◆ What is required ◆
Which lines of the records below contain the word "chat"? Report each of them in full.

Stored items

----

(** * Radikari chat widget: thread / stream lifecycle

    A shallow embedding of the lifecycle core of the [radikari-chat] web
    component (the component class with its [_sendMessage],
    [_sendMessageWithNewThread] and [_processStream] methods, the [Storage]
    utility and the [ApiClient] of [lib/api.ts]), followed by the properties
    proved about it.  The component exists in two variants whose lifecycle
    methods are the same text; the one embedded takes the API base URL from
    its [api-base-url] attribute, the other computes it from the host name.

    Conventions of the embedding.
    - A JavaScript string is a Rocq [string]; it stands for the UTF-8
      encoding of the text.  A stream chunk is given by the text that
      [TextDecoder.decode] returned for it; where a property is about the
      binary chunks, [TextDecoder.decode] is applied to their bytes.
    - Asynchronous functions are run to completion in a state-and-exception
      monad; what the environment does at an [await] (a response, a network
      failure, the host tearing the component down) is read from the
      environment part of the state.
    - [console.log] calls and [requestUpdate] do not change the state and are
      left out. *)

From Stdlib Require Import ZArith NArith Ascii.
From Stdlib Require String.
From stdpp Require Import base option list strings gmap.

Local Open Scope Z_scope.

Set Warnings "-register-all".

(* ===================================================================== *)
(** ** Strings as the platform handles them *)
(* ===================================================================== *)

Module JSString.

Definition newline : ascii := "010"%char.
(** * stack_it: vote ledger, answer acceptance and submission guards

    A shallow embedding of the parts of the stack_it client that decide the
    voting, acceptance, ordering and validation behaviour:

    - [VoteButtons] (components/VoteButtons.tsx): [handleVote], [handleAccept],
      the component state and the effect that re-synchronises it with props;
    - [QuestionDetail] (pages/QuestionDetail.tsx): [fetchAnswers],
      [handleSubmitAnswer], the [canAccept] gate and the [onVoteChange]
      callbacks it hands to [VoteButtons];
    - [AskQuestion] (pages/AskQuestion.tsx): [handleSubmit].

    The hosted backend is modelled as explicit state (the [votes] table and the
    question / answer rows) that is passed through every handler, and every
    observable action of a handler (toast, console message, request sent to
    the backend, callback invoked on the parent) is recorded in an event
    trace.  The stored procedure [accept_answer] and the aggregator behind
    the [vote_count] column are not among the sources and follow the
    specification. *)

From Stdlib Require Import ZArith NArith List String Bool Lia.
From Stdlib Require Import Permutation Sorted.
Import ListNotations.

Local Open Scope string_scope.
Local Open Scope Z_scope.
Local Open Scope list_scope.

(** ** JavaScript values *)

Module Js.

(** Identifiers (row ids, user ids) are strings; a prop or column that is
    [undefined] / [null] is [None].  Vote types and counts are integers,
    which JavaScript numbers hold exactly. *)
Definition ident := string.

(** Truthiness of a possibly missing string: [undefined], [null] and the
    empty string are falsy. *)
Definition truthy (s : option ident) : bool :=
  match s with
  | Some s => negb (String.eqb s "")
  | None => false
  end.

(** [a || b] on possibly missing strings. *)
Definition or_else (a b : option ident) : option ident :=
  if truthy a then a else b.

(** [n || null] on a possibly missing number: [0] is falsy. *)
Definition or_null (n : option Z) : option Z :=
  match n with
  | Some v => if v =? 0 then None else Some v
  | None => None
  end.

(** [n || 0] on a possibly missing number. *)
Definition or_zero (n : option Z) : Z :=
  match n with
  | Some v => v
  | None => 0
  end.

(** [a === b] between a [number | null] and a [number]. *)
Definition strict_eq (a : option Z) (b : Z) : bool :=
  match a with
  | Some v => v =? b
  | None => false
  end.

(** [a === b] between two [number | undefined] values (dependency
    comparison of an effect). *)
Definition same_number (a b : option Z) : bool :=
  match a, b with
  | Some x, Some y => x =? y
  | None, None => true
  | _, _ => false
  end.

(** [a === b] between possibly missing strings. *)
Definition same_ident (a b : option ident) : bool :=
  match a, b with
  | Some x, Some y => String.eqb x y
  | None, None => true
  | _, _ => false
  end.

(** Text typed by the user is a sequence of UTF-16 code units. *)
Definition text := list N.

----

◆ Exercise answer ◆
(** * Radikari chat widget: thread / stream lifecycle
    A shallow embedding of the lifecycle core of the [radikari-chat] web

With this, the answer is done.